Menjual Sebagian dari Zakat yang Sudah Disahkan

Menjual Sebagian dari Zakat yang Sudah Disahkan

Pertanyaan :

Bagaimana pendapat Muktamar tentang seseorang yang memberikan sebagian dari zakatnya berupa padi kepada yang berhak menerimanya dengan berkata, Terimalah pembagian dari zakatku ini, dan sisanya masih ada pada saya, si penerima zakat (mustahiq) menjawab, Kami menerima hak kami dari zakatmu dan kami serahkan (wakilkan) kepada saudara untuk menjualkannya. Kemudian ia sebagai wakil menjual seluruh zakatnya. Hal tersebut dapatkah dianggap sebagai zakat? Dan bagaimana hukumnya penjualan tersebut?.

Jawab :

Penjualan sebagian dari zakat yang sudah diserahkan itu hukumnya sah dan dapat dianggap sebagai zakat, sedang sisanya yang belum diserahkan, tidak boleh dijual dan belum sah sebagai zakat karena belum diserahkan.

Keterangan, dalam kitab:

  1. Fath al-Mu’in dan Ianah al-Thalibin[1]
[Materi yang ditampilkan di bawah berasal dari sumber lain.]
Lemma cells_in_insert lo hi b i j v row :
  cells_in lo hi b → b !! i = Some row → lo <= v <= hi →
  cells_in lo hi (<[i := <[j := v]> row]> b).
Proof.
  intros Hc Er Hv. unfold cells_in in *.
  apply Forall_insert; [done |]. apply Forall_insert; [| done].
  eapply Forall_lookup_1 in Hc; eauto.
Qed.

Lemma perform_shape s a s' :
  perform s a = Ok s' →
  height s' = height s ∧ width s' = width s
  ∧ (wf s → wf s')
  ∧ (cells_in 0 9 (board s) →
     match a with
     | Place _ _ num => String.length num = 1%nat
     | _ => True
     end →
     cells_in 0 9 (board s')).
Proof.
  intros Hp. destruct a as [y x dir | y x num | y x]; simpl in Hp.
  - injection Hp as <-.
    destruct (try_move_fields s y x dir) as (Hi & Hb & Hh & Hw).
    split; [done |]. split; [done |]. unfold wf. rewrite Hi, Hb. done.
  - apply try_place_inv in Hp
      as [-> | (_ & _ & d & row & Hd & Er & _ & ->)]; [done |].
    cbn [height width board initial_board]. split; [done |]. split; [done |].
    split.
    + intros [Hwi Hwb]. split; [done |]. by apply wf_board_insert.
    + intros Hc Hl. apply cells_in_insert; [done | done |].
      by eapply one_char_int.
  - apply try_del_inv in Hp as [-> | (_ & _ & row & Er & _ & ->)]; [done |].
    cbn [height width board initial_board]. split; [done |]. split; [done |].
    split.
    + intros [Hwi Hwb]. split; [done |]. by apply wf_board_insert.
    + intros Hc _. by apply cells_in_insert.
Qed.

(** X2: a call of [try_move], [try_place] or [try_del] that returns keeps
    the terminal size and keeps the player board at nine rows of nine
    cells; [try_move], [try_del] and [try_place] with a one-character key
    keep the values of the board in [0,9]. *)
Theorem perform_keeps_shape s a s' :
  perform s a = Ok s' →
  height s' = height s ∧ width s' = width s
  ∧ (wf s → wf s')
  ∧ (cells_in 0 9 (board s) →
     match a with
     | Place _ _ num => String.length num = 1%nat
     | _ => True
     end →
     cells_in 0 9 (board s')).
Proof. apply perform_shape. Qed.

Lemma perform_keeps_shape_witness :
  wf game1 ∧ cells_in 0 9 (board game1).
Proof.
  assert (Hp : perform game0 (Place 1 3 "4") = Ok game1)
    by (vm_compute; reflexivity).
  destruct (perform_keeps_shape game0 (Place 1 3 "4") game1 Hp)
    as (_ & _ & Hwf & Hc).
  split.
  - apply Hwf. split; (split; [reflexivity | repeat constructor]).
  - apply Hc; [| reflexivity].
    apply (proj1 (bool_decide_eq_true (cells_in 0 9 puzzle))).
    vm_compute. reflexivity.
Defined.

Lemma perform_cursor s a s' :
  perform s a = Ok s' →
  cursor s' = cursor s
  ∨ is_on_grid s' (cursor s').1 (cursor s').2 = true.
Proof.
  intros Hp. destruct a as [y x dir | y x num | y x]; simpl in Hp.
  - injection Hp as <-.
    destruct (try_move_cases s y x dir) as [-> | (y' & x' & -> & Hg & _)];
      [by left | by right].
  - apply try_place_inv in Hp as [-> | (Hg & _ & d & row & _ & _ & _ & ->)];
      [by left | by right].
  - apply try_del_inv in Hp as [-> | (Hg & _ & row & _ & _ & ->)];
      [by left | by right].
Qed.

Lemma reachable_cursor h w p s :
  reachable h w p s →
  cursor s = (1, 1) ∨ is_on_grid s (cursor s).1 (cursor s).2 = true.
Proof.
  induction 1 as [| s a s' Hr IH Hp]; [by left |].
  destruct (perform_cursor s a s' Hp) as [-> | Hg]; [| by right].
  destruct IH as [IH | IH]; [by left | right].
  destruct (perform_shape s a s' Hp) as (Hh & Hw & _).
  by rewrite (is_on_grid_ext s s' _ _ Hh Hw).
Qed.

(** X3: in every state of a game the cursor is where [play] put it at the
    start, at (1, 1), or on a playable position: no call leaves it on a
    separator line or outside the grid. *)
Theorem cursor_stays_playable h w puzzle s :
  reachable h w puzzle s →
  cursor s = (1, 1) ∨ is_on_grid s (cursor s).1 (cursor s).2 = true.
Proof. apply reachable_cursor. Qed.
(** * UpgradedElement: the string-template differ and the component lifecycle

    A shallow embedding of the two source modules of the component
    runtime:

    - the virtual DOM ([stringToHTML], [createDOMMap], [diffDOM] and the
      attribute, style and node helpers around them), in [Module Vdom],
      running against a model of the browser DOM in [Module Dom];
    - the custom-element class [UpgradedElement] (its callbacks, the
      render entry points and [getDOMString]), in [Module Element].

    JavaScript objects with identity (DOM nodes) live in a store indexed
    by references; functions that touch the DOM are computations in a
    state-and-exception monad over that store.

    The definitions come first. The facts follow in modules: lemmas on
    the differ and the lifecycle ([VdomFacts], [ElementFacts]) with the
    claims of the specification ([ReconcileClaims], [LifecycleClaims]),
    then further lemmas ([StyleFacts], [MapFacts], [NodeFacts],
    [MoveFacts], [DifferFacts], [LifecycleFacts]) with the properties
    read off the code itself ([StyleProperties], [MapProperties],
    [NodeProperties], [DifferProperties], [RenderProperties],
    [LifecycleProperties]). *)

From Stdlib Require Import ZArith Ascii String List Bool Lia.
From stdpp Require Import base option list gmap strings.

Open Scope string_scope.
Open Scope Z_scope.
Open Scope list_scope.

(** ** JavaScript strings *)

Module Js.

(** [String.prototype.toLowerCase], on the ASCII range. *)
Definition lowerAscii (c : ascii) : ascii :=
  let n := nat_of_ascii c in
  if (65 <=? n)%nat && (n <=? 90)%nat then ascii_of_nat (n + 32) else c.

Fixpoint toLowerCase (s : string) : string :=
  match s with
  | EmptyString => EmptyString
  | String c r => String (lowerAscii c) (toLowerCase r)
  end.
(** X11.  For positive sizes and a dropout probability in [0, 1] (what the
    layer constructors of torch accept; their own argument checks are not
    modelled), the constructor of a plain U-Net returns exactly when the
    normalisation fits: always with batch normalisation (the default), with
    instance normalisation unless it is non-affine and init_weights is true,
    and with group normalisation when the positive group count divides 64,
    hence every filter width. *)
Theorem plain_construction_ok provider C N pretrained freeze_grad k bias norm dropout
    init_weights s0 :
  1 <= C -> 1 <= N -> 1 <= k -> (0 <= dropout)%Qc -> (dropout <= 1)%Qc ->
  is_ok (UNet_init provider C N None pretrained freeze_grad k bias norm dropout
                   init_weights s0) = true
  <-> match norm with
      | None | Some nn_BatchNorm2d => True
      | Some (nn_InstanceNorm2d affine) => affine = true \/ init_weights = false
      | Some (nn_GroupNorm g) => 0 < g /\ 64 mod g = 0
      end.
Proof.
  intros _ _ _ _ _. split.
  - intros H. destruct norm as [[|affine|g]|]; [exact I| | |exact I].
    + destruct affine; [left; reflexivity|]. destruct init_weights; [|right; reflexivity].
      destruct (UNet_init _ _ _ _ _ _ _ _ _ _ _ _) as [[u s]|e] eqn:E; [|discriminate H].
      exfalso. apply UNet_init_inv in E as (s1 & Hb & Hi).
      exact (nonaffine_init_pass _ _ _ _ _ _ _ _ _ _ _ _ _ _ Hb Hi).
    + destruct (UNet_init _ _ _ _ _ _ _ _ _ _ _ _) as [[u s]|e] eqn:E; [|discriminate H].
      apply UNet_init_inv in E as (s1 & Hb & _).
      unfold UNet_build in Hb. monad_inv Hb.
      match goal with H : EncoderBlocks_init _ _ _ _ _ _ _ _ _ _ _ = _ |- _ =>
        unfold EncoderBlocks_init in H;
        change (py_init UNet_filters) with [64; 128; 256; 512] in H;
        cbn [encoder_loop] in H; monad_inv H end.
      match goal with H : EncoderBlock_init C 64 _ _ _ _ _ = _ |- _ =>
        unfold EncoderBlock_init, DoubleConv2d_init in H; monad_inv H end.
      match goal with H : new_norm _ 64 _ = Ok _ |- _ =>
        cbn [new_norm norm_layer operate default] in H;
        change (norm_layer (Some (nn_GroupNorm g))) with (nn_GroupNorm g) in H;
        cbn [new_norm] in H;
        destruct ((0 <? g) && (64 mod g =? 0)) eqn:Eg; [|discriminate H] end.
      apply andb_prop in Eg as [Eg1 Eg2].
      apply Nat.ltb_lt in Eg1. apply Nat.eqb_eq in Eg2. split; assumption.
  - intros H.
    destruct norm as [[|affine|g]|].
    + destruct bias, init_weights; vm_compute; reflexivity.
    + destruct H as [->| ->].
      * destruct bias, init_weights; vm_compute; reflexivity.
      * destruct bias, affine; vm_compute; reflexivity.
    + destruct H as [Hg Hd]. apply divisors_64 in Hd; [|exact Hg].
      cbn [In] in Hd.
      repeat (destruct Hd as [<-|Hd]; [destruct bias, init_weights; vm_compute; reflexivity|]).
      contradiction.
    + destruct bias, init_weights; vm_compute; reflexivity.
Qed.
(* ===== verification/Prelude.v ===== *)
(** * Volto: a verification library for the proxy server

    Volto is a MASQUE proxy: an HTTP/3 server on QUIC that turns CONNECT and
    CONNECT-UDP requests into TCP and UDP tunnels.  This library models what it
    decides (wire formats, protocol state machines, request validation,
    authentication, destination policy, tunnels, limits, configuration, shutdown)
    as executable functions and step relations translated from src/src, with the
    fuzz targets of src/fuzz that state what the decoders promise, and proves what
    makes them correct.  quinn, rustls, tokio, the operating system and the
    clock are not modelled: what they deliver (chunks, ends, resets, timeouts, the
    outcome of a write) is an input, and what they are told to do is an output.

    ** The program and the files that model it

    The path of a request through the server, with the file for each stage:

    - a received datagram: [Gate] (gate.rs: the SNI filter under the endpoint),
      with [GateFacts] (what is read of a ClientHello), [GateStream] (the CRYPTO
      stream of an Initial packet) and [GateVerdict] (the verdict on a datagram);
    - a connection: [Server] (quic/mod.rs: the accept loop and a connection's
      task), [Roster] (quic/roster.rs: the cap on connections and the eviction),
      [Reload] (quic/reload.rs: configuration and certificate replaced together)
      with [ReloadAtomic] (the abstract machine its threads refine),
      [Endpoint] (quic/transport.rs, quic/socket.rs: transport parameters,
      descriptors, socket buffers), [Tls] (tls.rs: which certificate is presented
      to whom), [Congestion] and [CongestionFacts] (congestion.rs);
    - bytes of a stream or datagram: [Datagram] (datagram.rs: varints, HTTP
      datagrams) and [Capsule] (capsule.rs: the capsule decoder of CONNECT-UDP);
    - frames: [Frame] (h3/frame.rs and the constants of h3/mod.rs: the decoder's
      state machine, the verdict on each frame's type and length, the budget for
      unfinished frames, SETTINGS, the reader over a stream), with its facts in
      [FrameFacts] (chunking, frame sequences), [FrameBudget] (all decoders of a
      connection and their one counter, as a transition system) and
      [FrameSettings] (SETTINGS payloads, the end of a stream);
    - field sections: [Huffman] (h3/huffman.rs) and [Qpack] (h3/qpack.rs);
    - messages: [Message] (h3/message.rs), [RequestStream] (h3/stream.rs,
      build_request and its checks) and [RequestFacts] (the declarative reading of
      RFC 9114 and RFC 8441 that it implements);
    - the request stream: [Exchange] and [ExchangeFacts] (h3/stream.rs: resolve,
      the response under a deadline, the two halves of a tunnel);
    - the HTTP/3 connection: [Connection] and [ConnectionFacts] (h3/connection.rs:
      the control and QPACK streams, datagram sessions, violations, accept, GOAWAY)
      on [H3Error] (h3/error.rs), and [Peer] (the handshake, the task that serves
      the peer's other streams, the waits on the peer's signals);
    - the requests of a connection: [Conn] and [ConnFacts] (conn.rs, h3api.rs:
      handle_request in the order of the source, the connection loop), on
      [Context] (tunnel/mod.rs: what the requests share, the guesses counted, the
      admission of a target), and [EndToEnd], which composes the stages above and
      below from the bytes of a HEADERS frame to the tunnel or the refusal;
    - who may pass: [Auth] (auth.rs);
    - where to: [Target] (tunnel/mod.rs, tcp.rs, udp.rs: how a request names its
      target), [Net] (net.rs: the order of addresses, literals, the budget for
      lookups) and [Policy] (policy.rs);
    - how many: [Quota] (tunnel/quota.rs), a step relation over the tasks of a
      connection and the drain;
    - the tunnel: [TcpTunnel] and [TcpFacts] (tunnel/tcp.rs), [UdpSession] and
      [UdpFacts] (tunnel/udp.rs);
    - the refusal: [Status] and [StatusFacts] (tunnel/status.rs);
    - what is logged: [Logfmt] (logfmt.rs), [DebugText] (how a peer's text is
      printed, on the interface of the standard library's escapes) and [CloseLog]
      (h3/error.rs, quic/mod.rs: the text of the errors and the lines of a
      connection's task);
    - the host's sockets: [Sockets] (net.rs: the address probe, the descriptor
      limits and the fragmentation option, and what the socket of a UDP session is);
    - the settings: [Config] (config.rs: defaults, accessors, validation,
      warnings), [ConfigText] (the report of a parse failure) and [ConfigFacts]
      (what a validated configuration guarantees to the rest);
    - the process: [Main] (main.rs: the flags, the set-up and the run),
      [Process] (Config::load, the endpoint's set-up, a reload and the life of the
      process under its signals) and [Diagnostics] (the support bundle of main.rs);
    - the end: [Shutdown] (shutdown.rs and the drain of quic/mod.rs);
    - the fuzz targets: [Fuzz] (fuzz/fuzz_targets: datagram.rs, capsule.rs,
      frame.rs, qpack.rs, authority.rs), [FuzzAuth] (auth.rs), [FuzzRequest]
      (request.rs) and [FuzzGate] (gate.rs), each target a function that is [None]
      where the target would panic.

    [Prelude] (this file) holds machine integers, bytes, results, loops and the
    lemmas shared; [Incremental] the contract ([IncrementalDecoder]) that the
    capsule and the frame decoder both implement and that the readers rely on;
    [Utf8] what the standard library decides about UTF-8; [Tokio] the interfaces
    of tokio's semaphore, notification and watch channel.

    ** How code becomes definitions

    A struct is a record, an enum an inductive type, and an operation one
    definition with the source's name (a prefix or suffix tells apart names that
    several types share, and [set_x] is the assignment to a field).  A method that
    changes its receiver returns the new one.  [Result] is [result], with [let?]
    for the question mark; where a definition says so, [None] is a panic.  An
    unsigned integer is a [Z] with its wrap-around or saturation written out; a
    length that indexes a buffer is a [nat], a duration or an instant a number of
    nanoseconds.  A [str] is its bytes.  State behind an [Arc], a mutex or an
    atomic ([Shared] of a connection, the counter of the buffer budget, the quota,
    the live configuration) is passed explicitly, and where the interleaving of
    tasks matters it is a step relation whose steps are the single atomic accesses
    ([FrameBudget.conn_step], [Quota.step], [Net.conn_step], [Reload.process_step],
    the steps of [Shutdown]) or the turns of the tasks ([TcpTunnel.tunnel_step]).
    A [select!] is a turn whose input says what was found ready, with the order of
    the arms where it is biased.  Actions on quinn, on sockets and on the log are
    returned as lists, in order.

    Other crates are interfaces where the code relies on how they behave:
    [Tokio.Semaphore], [Tokio.Notify] and [Tokio.Watch] with their documented
    laws, [Gate.ServerConfig] for quinn's Initial keys, [Target.PercentDecode],
    [TcpTunnel.BytesMut], [Congestion.Controller] for quinn's BBR,
    [Endpoint.IdleTimeout], [Tls.Pki] for rustls and the files it reads,
    [Process.Host] for the parser of the configuration file and the machine the
    process starts on, [DebugText.DebugChar] for the standard library's escapes,
    [CloseLog.QuinnDisplay] for the text of quinn's errors and [Sockets.Kernel] for
    Linux's calls on UDP sockets.  They are arguments where it only passes
    values on (quinn's errors, libc's numbers, the answers of sockets, resolver
    and clock).  Each theorem that relies on an interface has a witness at a
    concrete instance of it.  [GateVerdict.Seals] is the one hypothesis on Initial
    keys: a client's protection of a long header and its sealing are undone by the
    server's.  [GateVerdict.rfc_seals] proves it of the header protection of RFC 9001
    5.4, whatever the cipher that makes the mask and whatever AEAD opens what it
    sealed.

    ** Loops and bounds

    No theorem depends on an amount of fuel.  A loop of the source is a step
    function with an instance of [Loop], the measure that makes it terminate;
    [run] is total, evaluates, and satisfies the loop's equation ([run_unfold]).
    Measures are the bytes left to read, the connections left to evict, or the
    logarithm of what is left to write.  A loop that ends only when the outside
    says so (accept, the session of a UDP tunnel, a pump) is a recursion over the
    sequence of what happens, of any length.  The one bounded recursion,
    [Status.digits], is bounded by the number of digits of the integer type it
    prints.

    ** What the theorems show

    - Wire formats: exact characterisations of what each decoder accepts (Qpack,
      Huffman, SETTINGS, base64, targets, the ClientHello), round trips with the
      writers, error classes, and independence of chunk boundaries (Capsule,
      Frame, the CRYPTO fragments of the gate).
    - From the wire to the request: a HEADERS frame in any chunks, behind frames
      to skip, reads as what its block means; a field section becomes a request
      exactly when the RFCs' rules hold, and is otherwise one stream's
      H3_MESSAGE_ERROR; responses and tunnel bytes arrive as they were written.
    - The composition: a request that does not authenticate is handled the same
      whatever resolver, sockets and clock would do; every request is answered
      once; an admitted target has only addresses the policy allows; a connection
      that never authenticates ends at its deadline.
    - End to end: the bytes of an authenticated CONNECT or CONNECT-UDP request, in
      any chunks, become a tunnel to an address the policy allows and one response
      the client reads as 200; those of an unauthenticated CONNECT reach nothing, and
      the client reads the challenge or finds the connection closed.
    - Tunnels: each side of a TCP tunnel has been handed a prefix of what the other
      sent, a clean end is passed on behind all of it, any other ending reaches
      both halves with its code and within two steps; a UDP session keeps packets
      to silent targets within its two budgets, relays capsules in any chunking,
      ends once and ends when idle.
    - Resources: the memory of unfinished frames and capsules is bounded whatever
      the peer sends; the quota, the cap on connections, the guesses at passwords
      and the lookups stay within their limits; datagram queues are bounded and
      never mix sessions; log lines are bounded and sampled.  The threads of the
      resolver stay within the pool, with one for every lookup as long as none
      outlives its connection; those that do can take the whole pool.
    - The log: a peer that closes with prose of its own puts no control character
      on a line and a bounded number of octets, a connection leaves two lines above
      DEBUG and a failed handshake none, and the last is a warning exactly for an
      error.
    - The fuzz targets: no assertion of any of them fails on any input (the capsule
      round trip up to 64 KiB, past which its own encoder makes a capsule the
      decoder is right to refuse), the debug assertions they reach included, but one:
      that a refused datagram is let through once its connection id is changed
      fails only where the gate opens the packet under both ids, which no theorem
      about the gate excludes.
    - Sockets: the socket of a session is bound in its target's family, asked not to
      fragment before it is connected, and absent only if binding or connecting
      failed for every address.
    - Interleavings: a drain loses no wake-up; the shutdown latch never un-fires and
      wakes every waiter; a connection gets its configuration and its certificate
      from the same reload, and the threads that read and replace them refine a
      machine that does each at once; the whole shutdown takes a bounded time.
    - The process: whatever signals arrive and whatever the file holds then, it
      serves the last configuration that loaded; [--check-config] refuses a file
      exactly as a start would, and after it a start fails only for the host or the
      certificate; the reporting flags only print, and the bundle holds no password.
    - The HTTP/3 connection: the languages of the control and QPACK streams, one
      violation reported per connection, the GOAWAY discipline.
    - Policy, authentication, gate: the address matchers equal a registry of
      prefixes, transition addresses are no way around it, a request passes exactly
      when it presents a configured pair, and a sealed Initial packet passes
      exactly when the name in it is listed.
    - Configuration: validation accepts exactly the well-formed configurations; one
      that also draws no warning is no open proxy; its transport parameters are in
      the ranges QUIC and the limits allow; the report of a parse failure always
      comes and depends on the position and on what is outside quotes alone, which
      hides every value spelled as Debug does, and one displayed between backticks
      exactly when it holds no backtick.
    - Congestion: the bandwidth estimate is a windowed maximum, the startup ends,
      and the wrapper only lowers quinn's window and not below its floor.
    - Refusals: they never fail, and only those about reaching a hop name it.

    ** What is not modelled

    lib.rs declares modules.  In main.rs, the reading of the arguments is clap's,
    and the installation of the tracing subscriber and of the signal handlers is
    only its outcome here.  The kernel's calls and the contents of /proc are
    interfaces or arguments; reading PEM and TOML is done by rustls and the toml
    crate.  The methods of the gate, of a request stream and of the congestion
    wrapper that only pass a call on to quinn, accessors, the DEBUG lines outside
    [Server::serve], and the constant time of the password comparison are outside
    the model, and so are the unit tests and the integration tests. *)

From Stdlib Require Export Sorting.Sorted.
From stdpp Require Export base list numbers strings pretty gmap fin_maps.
وَلَوْ قَالَ ِلآخَرَ اِقْبِضْ دَيْنِيْ مِنْ فُلاَنٍ وَهُوَ لَكَ زَكَاةٌ لَمْ يَكْفِ حَتَّى يَنْوِيَ هُوَ بَعْدَ قَبْضِهِ ثُمَّ يَأْذَنَ لَهُ فِيْ أَخْذِهَا (قَوْلُهُ لَمْ يَكْفِ) أَي لَمْ يُجْزِ عَنِ الزَّكَاةِ وَذَلِكَ ِلامْتِنَاعِ اتِّحَادِ الْقَابِضِ وَالْمُقْبِضِ عَلَى الْمُعْتَمَدِ. (وَقَوْلُهُ حَتَّى يَنْوِيَ إلخ) أي فَإِنَّهَا تَكْفِي لِعَدَمِ اتِّحَادِ ذَلِكَ.

Seandainya ada yang berkata pada orang lain: “Ambillah utangku yang berada di fulan sebagai zakatku untukmu”. Demikian itu tidak cukup sebagai pembayaran zakat sampai ia berniat setelah barang diserahkan kemudian mengizinkan kepada orang yang disuruh tersebut untuk mengambilnya. Hal ini karena tidak adanya kesatuan antara yang menyerahkan dengan yang diserahi berdasarkan pendapat yang bisa dijadikan pedoman. Yang dimaksud sampai ia berniat , ... cara demikian cukup (boleh) karena yang menyerahkan dengan yang diserahi tidak satu orang.

[1]   Zainuddin al-Malibari, Fath al-Mu’in dalam al-Bakri Muhammad Syatha al-Dimyathi, I’anah al-Thalibin (Singapura: Maktabah Sulaiman Mar’i , t .th). Jilid II, h. 182-183. Sumber: Ahkamul Fuqaha no. 52 KEPUTUSAN MUKTAMAR NAHDLATUL ULAMA KE-3 Di Surabaya Pada Tanggal 12 Rabiuts Tsani 1347 H./28 September 1928 M.